Gideon Levy does the same mistake in his article: “Israel’s tyranny of the majority is dangerous,” and it is frustrating. You would think that it worth mentioning (especially by that likes of Levy and you) that a Jewish Israeli majority doesn’t necessarily mean an Israeli majority.
Though that is what the Israeli hegemonic discourse would like us to think, it ain’t the truth, especially in the “democracy” that Israel professes to have.
It’s not Israeli Palestinians & their notions of civil liberties that I worry about. It is Israeli Jews who I worry about because they predominate politically & power rests with them to determine the nature of Israeli society. It is an unfortunate fact, but true nevertheless. So inserting the views of Israeli Palestinians into the poll would be misleading & that is why the pollster did not do so & I agree w. him.
What you say is both true and false. I was not saying that you should make the issue the center of your argument, but leaving it out, and even worse than that with Gideon Levy who professed it as ‘majority opinion’ plays into the hegemonic discourse in Israel that says Israel Jew = Israeli.
I also disagree that the pollsters didn’t include the Israeli Palestinian view due so as not to be misleading, in fact the opposite is true. A good study would have looked at both Israeli opinion as a whole, and then broke it down into sectors (Jewish/Arab, secular/religious, right/left). Not just look at 500 ‘representative’ Jewish Israelis.
Again, to not show the whole picture, reifies and reinforces the current false assumptions.
I have no problem w. that. But pollsters generally do what their client wants.
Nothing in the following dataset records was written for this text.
(** Who appends an attempt holds the gate. *)
Record jwks_guarantee (w w' : JwksWorld) : Prop := {
  jg_time : jw_now w <= jw_now w';
  jg_refreshed : refreshed_le (last_successful_refresh (jw_cache w)) (last_successful_refresh (jw_cache w'));
  jg_attempts : exists l, jw_attempts w' = jw_attempts w ++ l /\ Forall (fun a => jw_gate w = Some (at_caller a)) l
}.

(** The gate, once held, is kept, and with it the attempts. *)
Record jwks_rely (i : nat) (w w' : JwksWorld) : Prop := {
  jr_time : jw_now w <= jw_now w';
  jr_refreshed : refreshed_le (last_successful_refresh (jw_cache w)) (last_successful_refresh (jw_cache w'));
  jr_answers : jw_answers w `prefix_of` jw_answers w';
  jr_readings : jw_readings w `prefix_of` jw_readings w';
  jr_dropped : jw_dropped w ⊆ jw_dropped w';
  jr_gate : jw_gate w' = Some i -> jw_gate w = Some i;
  jr_held : i ∉ jw_dropped w' -> jw_gate w = Some i -> jw_gate w' = Some i /\ jw_attempts w' = jw_attempts w
}.

Lemma refreshed_le_refl o : refreshed_le o o.
Proof. destruct o; cbn; lia. Qed.
Lemma refreshed_le_trans o1 o2 o3 : refreshed_le o1 o2 -> refreshed_le o2 o3 -> refreshed_le o1 o3.
Proof. destruct o1, o2, o3; cbn; try done; lia. Qed.
#[local] Hint Resolve refreshed_le_refl : core.

#[local] Instance jwks_rely_preorder i : PreOrder (jwks_rely i).
Proof.
  split.
  - intros w. split; auto; lia.
  - intros w1 w2 w3 [T1 F1 A1 R1 D1 G1 K1] [T2 F2 A2 R2 D2 G2 K2]. split; [lia | by eapply refreshed_le_trans | by etrans.. | auto |].
    intros Hd Hg. destruct K1 as [Hg' Ha]; [set_solver | done |]. destruct K2 as [Hg'' Ha']; [done | done |].
    split; [done | by rewrite Ha'].
Qed.

(** ** Lemmas: attempts *)

Lemma sorted_snoc {A} (R : A -> A -> Prop) l x :
  StronglySorted R l -> Forall (fun a => R a x) l -> StronglySorted R (l ++ [x]).
Proof.
  induction 1 as [|a l Hl IH HF]; intros HX; cbn; [by repeat constructor|]. apply Forall_cons in HX as [Ha HX].
  constructor; [by apply IH|]. apply Forall_app. split; [done | by constructor].
Qed.
Definition subscription_topics (c : KafkaConsumerConfig) : list str :=
  cc_topic c :: match cc_retry_topic c with Some t => [t] | None => [] end.

(** ** Client settings: [create_producer], [KafkaEventConsumer::connect] *)

(** [ClientConfig::set] overwrites. *)
Definition set_all (settings : list (str * str)) (client : gmap str str) : gmap str str :=
  foldl (fun client kv => <[kv.1 := kv.2]> client) client settings.

Definition producer_settings (c : KafkaConfig) : gmap str str :=
  set_all [(##"bootstrap.servers", kc_bootstrap_servers c); (##"acks", ##"all");
           (##"message.timeout.ms", to_dec (as_millis (kc_delivery_timeout c)));
           (##"allow.auto.create.topics", ##"false")] (kc_options c).
Definition consumer_settings (c : KafkaConsumerConfig) : gmap str str :=
  set_all [(##"bootstrap.servers", cc_bootstrap_servers c); (##"group.id", cc_group_id c);
           (##"enable.auto.commit", ##"false"); (##"enable.auto.offset.store", ##"false");
           (##"allow.auto.create.topics", ##"false")] (cc_options c).

(** ** Errors: [lib.rs] *)

Inductive KafkaError : Type :=
| CreateProducer | Readiness | Delivery | CreateConsumer | Subscribe | Receive | MissingPayload | Decode
| HandlerError | CommitError | GroupMembership | LagSnapshot | LagSnapshotLimitExceeded | RetryTopicNotSubscribed
| FailureRouteConfiguration | RetryMetadata | FailurePublish | FailureRoute.

(** ** Readiness and inspection *)

(** The topics of a metadata answer: name and whether it has an error. *)
Definition Metadata : Type := list (str * bool).
Definition topic_metadata_is_healthy (metadata : Metadata) (topic : str) : bool :=
  existsb (fun entry => str_eqb entry.1 topic && negb entry.2) metadata.

Section readiness.
Context (fetch_metadata : option str -> option Metadata).

(** [KafkaPublisher::readiness]. *)
Definition publisher_readiness (scoped : bool) (topic : str) : result unit KafkaError :=
  match fetch_metadata (if scoped then Some topic else None) with
  | None => Err Readiness
  | Some metadata => if topic_metadata_is_healthy metadata topic then Ok tt else Err Readiness
  end.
I don’t know who decided to focus on Jews & exclude Palestinians.
But it’s pretty much a given that Israeli Arabs would value civil rights, democracy, & the activities of whistleblowers & those ferreting out misdeeds in the IDF. We pretty much know that their views are progressive on this issue. The real unknown is how Jews view things on this issue.
Richard, I am very aware that is was of Jewish opinion, but the title of the article is: “Poll Reveals Israelis Support Limiting Democratic Rights,” which suggests a conflation of Israeli with Jewish citizen, and obscures the fact that it just isn’t true that a majority of Israelis support this opinion.
It is an important fact that NEEDS to be emphasized (I would think that you would want it emphasized in your article), that really, only 43 percent of the Israeli citizenry support these type of anti-democratic limits on freedom of information when it suits them.
Gideon Levy does the same mistake in his article: “Israel’s tyranny of the majority is dangerous,” and it is frustrating. You would think that it worth mentioning (especially by that likes of Levy and you) that a Jewish Israeli majority doesn’t necessarily mean an Israeli majority.
Though that is what the Israeli hegemonic discourse would like us to think, it ain’t the truth, especially in the “democracy” that Israel professes to have.
I think that the Jewish majority in Israel is, in some cases & on some issues, quite anti-democratic & willing to reduce liberties not just for Palestinian citizens, but their fellow Jewish citizens as well. So if you want to put a nice gloss on these statistics I can’t help you. They’re chilling any way you look at ’em.